January 2 – January 2 or the next regularly scheduled working day.
Procedure
Employees wishing to work on the Remembrance Day designated paid holiday are required to advise their supervisor in writing at least 10 working days prior to the Remembrance Day designated paid holiday.
Subject to operational requirements, the Employer shall make every reasonable effort to grant the employee’s request.
SIGNED at Ottawa, this 27 day of the month of August, 2019.
The Office of the Superintendent Of Financial Institutions |
The Professional Institute of the Public Service of Canada |
Jock Climie, Negotiator |
David Griffin, Negotiator |
*APPENDIX D
* Memorandum of Agreement
Between
The Office of the Superintendent of Financial Institutions
And
The Professional Institute of the Public Service of Canada
With Respect to Implementation of Performance Pay
Purpose
The purpose of this MOA is to establish a framework for the implementation of performance pay for all PIPSC OSFI employees.
Agreement
1. The parties agree to three performance rating categories:
A) Did Not Meet Expectations
B) Met Expectations
C) Surpassed Expectations
2. Both Parties agree that in-range increases will be awarded to employees below the 100% job rate. These percentages will be as follows:
In-range increases:
Did Not Meet Expectations |
0% |
Met Expectations |
3% |
Surpassed Expectations |
4% |
3. The following grid outlines the percentages that will be allocated in cash bonuses:
RATING |
CASH BONUS |
Did Not Meet Expectations |
0% |
Met Expectations |
1-7% |
Surpassed Expectations |
8-16% |
4. It is agreed that, should an economic increase be negotiated between the parties at a later date, the Employer will provide each employee who received performance pay with a lump sum payment representing the percentage economic increase applicable to the performance pay.
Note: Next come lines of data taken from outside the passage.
Lemma run_install w key : readable w ->
  exists w', run (install o d key) w = Some (Ok tt, w') /\ active_at w' key /\ beside sp w w'.
Proof using o_plain d_valid.
  intros Hw. destruct (run_load w Hw) as (l & w1 & Hl & Hb & Hrec).
  assert (Hbody : exists w', run (install_once o d key) w = Some (Ok (Some tt), w') /\
    active_at w' key /\ beside sp w w').
  { unfold install_once. rewrite run_bind_res, Hl. destruct l as [l|].
    - destruct Hrec as [Hrec _]. destruct (is_some_and _ _) eqn:Eact.
      + exists w1. split; [done|]. split; [|done]. unfold is_some_and in Eact.
        destruct (active (record l)) as [a|] eqn:Ea; [|done]. apply String.eqb_eq in Eact.
        by exists (record l), (version l), a.
      + destruct (active (record l)) as [a|]; repeat (rewrite run_bind, run_now; cbn [mbind option_bind]).
        * match goal with |- context [store_record _ ?r _ _] =>
            destruct (run_store_record sp r (version l) tt w1 (record l) Hrec) as (n & w2 & Hs & (v' & Hr) & Hb2) end.
          exists w2. split; [exact Hs|]. split; [|by eapply beside_trans].
          eexists _, v', _. split; [exact Hr|done].
        * match goal with |- context [store_record _ ?r _ _] =>
            destruct (run_store_record sp r (version l) tt w1 (record l) Hrec) as (n & w2 & Hs & (v' & Hr) & Hb2) end.
          exists w2. split; [exact Hs|]. split; [|by eapply beside_trans].
          eexists _, v', _. split; [exact Hr|done].
    - unfold fresh_nonce. rewrite run_bind, run_nonce. cbn [mbind option_bind].
      rewrite run_bind, run_now. cbn [mbind option_bind]. rewrite run_bind_res.
      rewrite run_create by (cbn; exact Hrec). eexists. split; [done|]. split.
      + eexists _, _, _. split; [apply calm_record_put|done].
      + eapply beside_trans; [exact Hb|]. intros q Hq. by rewrite (beside_put sp _ _ q Hq). }
  destruct Hbody as (w' & Hrun & Hact & Hbes). exists w'. split; [|done]. by apply run_attempts.
Qed.
End blob.

(** ** Pouring *)
Lemma run_call s w : run (trigger (RCall s)) w = Some (Ok tt, w).
Proof. done. Qed.

Definition fed (a bytes : string) (h : BlockingHasher) : Prop :=
  h_algo h = a /\ (hashed h +:+ h_buf h = bytes)%string.

Lemma run_hasher_flush a bytes h w : fed a bytes h ->
  exists h', run (hasher_flush h) w = Some (Ok h', w) /\ fed a bytes h' /\ h_buf h' = "".
Proof using Type.
  intros [Ha Hb]. unfold hasher_flush. destruct (String.eqb_spec (h_buf h) "") as [E|E].
  - exists h. by split.
  - eexists. rewrite run_bind_res, run_call. split; [done|]. split; [|done]. split; [done|].
    cbn. by rewrite append_nil_r.
Qed.

Lemma run_hasher_update a bytes chunk h w : fed a bytes h ->
  exists h', run (hasher_update chunk h) w = Some (Ok h', w) /\ fed a (bytes +:+ chunk) h'.
Proof using Type.
  intros [Ha Hb]. unfold hasher_update.
  assert (Hf : fed a (bytes +:+ chunk) (mkHasher (h_algo h) (hashed h) (h_buf h +:+ chunk))).
  { split; [done|]. cbn. by rewrite <- append_assoc, Hb. }
  destruct (_ <=? _); [|eexists; by split].
  destruct (run_hasher_flush _ _ _ w Hf) as (h' & Hr & Hf' & _). exists h'. by split.
Qed.

Lemma run_hasher_finish a bytes h w : fed a bytes h ->
  run (hasher_finish h) w = Some (Ok (mkDigest a (sha a bytes)), w).
Proof using Type.
  intros Hf. unfold hasher_finish. rewrite run_bind_res.
  destruct (run_hasher_flush _ _ _ w Hf) as (h' & -> & [Ha Hb] & He).
  rewrite run_bind_res, run_call. cbn. rewrite He, append_nil_r in Hb. by rewrite Ha, Hb.
Qed.

(** The bytes before the first failure of the body. *)
Definition prefix_of (body : list (result string)) (bytes : string) : Prop :=
  exists l rest, body = (map Ok l ++ rest)%list /\ bytes = fold_right append "" l.

Lemma prefix_cons chunk body bytes : prefix_of body bytes -> prefix_of (Ok chunk :: body) (chunk +:+ bytes).
Proof using Type. intros (l & rest & -> & ->). by exists (chunk :: l), rest. Qed.

Definition poured_alone (dest : path) (d : Digest) (body : list (result string)) (w0 : string) (cap : Z)
    (w : calm_state) (r : Z + Refused) (w' : calm_state) : Prop :=
  match r with
  | inl n => exists bytes, all_ok body = Some bytes /\ n = str_len (w0 +:+ bytes) /\ n <= cap /\
      of_algo (algo d) (w0 +:+ bytes) = Some d /\ w' = put_at dest (w0 +:+ bytes) w
  | inr TooLarge => w' = w /\ exists bytes, prefix_of body bytes /\ cap < str_len (w0 +:+ bytes)
  | inr WrongDigest => w' = w /\ exists bytes, all_ok body = Some bytes /\ of_algo (algo d) (w0 +:+ bytes) <> Some d
  | inr (Failed e) => w' = w /\ Err e ∈ body
  end.

Lemma run_pour_end dest d h bytes n cap w :
  valid_digest d -> fed (algo d) bytes h -> n = str_len bytes -> n <= cap ->
  exists r w', run (pour_end dest (Some d) (Some h) bytes n) w = Some (r, w') /\
    poured_alone dest d [] bytes cap w r w'.
Proof using Type.
  intros (k & Hk & _) Hf Hn Hcap. unfold pour_end. rewrite run_bind, (run_hasher_finish (algo d) bytes) by done.
  assert (Ho : of_algo (algo d) bytes = Some (mkDigest (algo d) (sha (algo d) bytes))).
  { unfold of_algo. by rewrite Hk. }
  cbn [mbind option_bind]. destruct (bool_decide _) eqn:E.
  - apply bool_decide_eq_true in E. rewrite run_bind, run_put. cbn. eexists _, _. split; [done|].
    exists "". rewrite append_nil_r. split; [done|]. split; [done|]. split; [done|]. by rewrite Ho, E.
  - apply bool_decide_eq_false in E. unfold abort. rewrite run_bind, run_call. cbn. eexists _, w. split; [done|].
    split; [done|]. exists "". rewrite append_nil_r. split; [done|]. rewrite Ho. by intros [= ?].
Qed.

Lemma run_pour_loop dest d cap body : forall h w0 n w,
  valid_digest d -> Forall (fun c => match c with Ok b => str_len b <= i64_max | Err _ => True end) body ->
  cap <= i64_max -> fed (algo d) w0 h -> n = str_len w0 -> n <= cap ->
  exists r w', run (pour_loop dest (Some d) body cap (Some h) w0 n) w = Some (r, w') /\
    poured_alone dest d body w0 cap w r w'.
Proof using Type.
  induction body as [|[chunk|e] body IH]; intros h w0 n w Hd Hlen Hi Hf Hn Hcap; cbn [pour_loop].
  - by apply run_pour_end.
  - apply Forall_cons_1 in Hlen as [Hc Hlen]. pose proof (str_len_pos chunk). pose proof (str_len_pos w0).
    rewrite u64_add_small by (unfold u64_max, i64_max in *; lia).
    destruct (Z.ltb_spec cap (n + str_len chunk)) as [Hover|Hfit].
    + unfold abort. rewrite run_bind, run_call. cbn. eexists _, w. split; [done|]. split; [done|].
      exists chunk. split; [|rewrite str_len_app; lia]. exists [chunk], body. cbn. by rewrite append_nil_r.
    + rewrite run_bind, run_bind_res. destruct (run_hasher_update _ _ chunk _ w Hf) as (h' & -> & Hf').
      cbn [mbind option_bind Prog.run]. rewrite run_bind, run_call. cbn [mbind option_bind].
      destruct (IH h' (w0 +:+ chunk)%string (n + str_len chunk) w) as (r & w' & Hrun & Hp); try done.
      { by rewrite str_len_app, Hn. }
      exists r, w'. split; [exact Hrun|]. unfold poured_alone in *. destruct r as [m|[| |e]].
      * destruct Hp as (bytes & Hb & Hm & Hle & Ho & Hw). exists (chunk +:+ bytes)%string. cbn [all_ok].
        rewrite Hb. cbn. rewrite <- append_assoc. done.
      * destruct Hp as (Hw & bytes & Hb & Hle). split; [done|]. exists (chunk +:+ bytes)%string.
        rewrite <- append_assoc. split; [by apply prefix_cons|done].
      * destruct Hp as (Hw & bytes & Hb & Hle). split; [done|]. exists (chunk +:+ bytes)%string.
        rewrite <- append_assoc. cbn [all_ok]. by rewrite Hb.
      * destruct Hp as [Hw He]. split; [done|]. by right.
  - unfold abort. rewrite run_bind, run_call. cbn. eexists _, w. split; [done|]. split; [done|]. left.
Qed.

Definition small_chunks (body : list (result string)) : Prop :=
  Forall (fun c => match c with Ok b => str_len b <= i64_max | Err _ => True end) body.

Lemma run_pour dest d body cap w :
  valid_digest d -> small_chunks body -> 0 <= cap <= i64_max ->
  exists r w', run (pour dest (Some d) body cap) w = Some (r, w') /\ poured_alone dest d body "" cap w r w'.
Proof using Type.
  intros Hd Hlen [Hc Hi]. unfold pour. rewrite run_bind, run_call. cbn [mbind option_bind].
  assert (Hh : hasher_new (algo d) = Some (mkHasher (algo d) "" "")).
  { destruct Hd as (n & Hn & _). unfold hasher_new. by rewrite Hn. }
  rewrite Hh.
  destruct (run_pour_loop dest d cap body (mkHasher (algo d) "" "") "" 0 w) as (r & w' & Hr & Hp); try done.
  exists r, w'. split; [exact Hr|]. by destruct r as [n|[| |e]].
Qed.

(** A pour is all or nothing.  It stores the body exactly when every chunk arrives, the whole is
    within the cap and hashes to the digest expected of it; otherwise the store is as it was, and the
    refusal says why: the cap is exceeded by the bytes received, a chunk failed, or the hash is
    another one. *)
Theorem pour_all_or_nothing dest d body cap w :
  valid_digest d -> small_chunks body ->
  0 <= cap <= i64_max ->
  exists r w', run (pour dest (Some d) body cap) w = Some (r, w') /\
  match r with
  | inl n => exists bytes, all_ok body = Some bytes /\ n = str_len bytes /\ n <= cap /\
      of_algo (algo d) bytes = Some d /\ w' = put_at dest bytes w
  | inr TooLarge => w' = w /\ exists bytes, prefix_of body bytes /\ cap < str_len bytes
  | inr WrongDigest => w' = w /\ exists bytes, all_ok body = Some bytes /\ of_algo (algo d) bytes <> Some d
  | inr (Failed e) => w' = w /\ Err e ∈ body
  end.
Proof using Type.
  intros Hd Hl Hc. destruct (run_pour dest d body cap w) as (r & w' & Hr & Hp); [done..|].
  exists r, w'. split; [exact Hr|]. by destruct r as [n|[| |e]].
Qed.

Lemma prefix_len body x bytes : prefix_of body x -> all_ok body = Some bytes -> str_len x <= str_len bytes.
Proof using Type.
  intros (l & rest & -> & ->). revert bytes. induction l as [|c l IH]; cbn; intros bytes Hb; [apply str_len_pos|].
  destruct (all_ok (map Ok l ++ rest)) as [x|]; [|done]. injection Hb as <-. rewrite !str_len_app.
  specialize (IH x eq_refl). lia.
Qed.

Lemma all_ok_no_err body bytes e : all_ok body = Some bytes -> Err e ∉ body.
Proof using Type.
  revert bytes. induction body as [|[c|e'] body IH]; cbn; intros bytes Hb He; [by apply not_elem_of_nil in He| |done].
  apply elem_of_cons in He as [?|He]; [done|]. destruct (all_ok body) as [x|]; [|done]. by eapply IH.
Qed.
This lump sum payment will be effective within 180 days following signature of the collective agreement, in accordance with section 2(a)(ii) of the MOU with respect to retroactive payments (Appendix G).
5. The parties agree that this Memorandum of Agreement will form part of the collective agreement.
SIGNED at Ottawa, this day of the month of August, 2019.
The Office of the Superintendent Of Financial Institutions |
The Professional Institute of the Public Service of Canada |
Jock Climie, Negotiator |
David Griffin, Negotiator |
*APPENDIX E
Memorandum of Understanding
Between
The Office of the Superintendent of Financial Institutions
And
The Professional Institute of the Public Service of Canada
With Respect to Supporting Employee Wellness
The parties recognize that this agreement is conditional upon the conclusion of a renewed Memorandum of Agreement (MOA) on Supporting Employee Wellness between the Office of the Superintendent of Financial Institutions and the Professional Institute of the Public Service of Canada.
Upon signature of a revised MOA, the parties agree to take the necessary steps to implement applicable changes that will result once an agreement is reached on the Employee Wellness Support Program (EWSP).
The parties agree to continue the current practice of working collaboratively to address concerns with respect to employee wellness and the reintegration of employees into the workplace after periods of leave due to illness or injury.
SIGNED at Ottawa, this 27 day of the month of August, 2019.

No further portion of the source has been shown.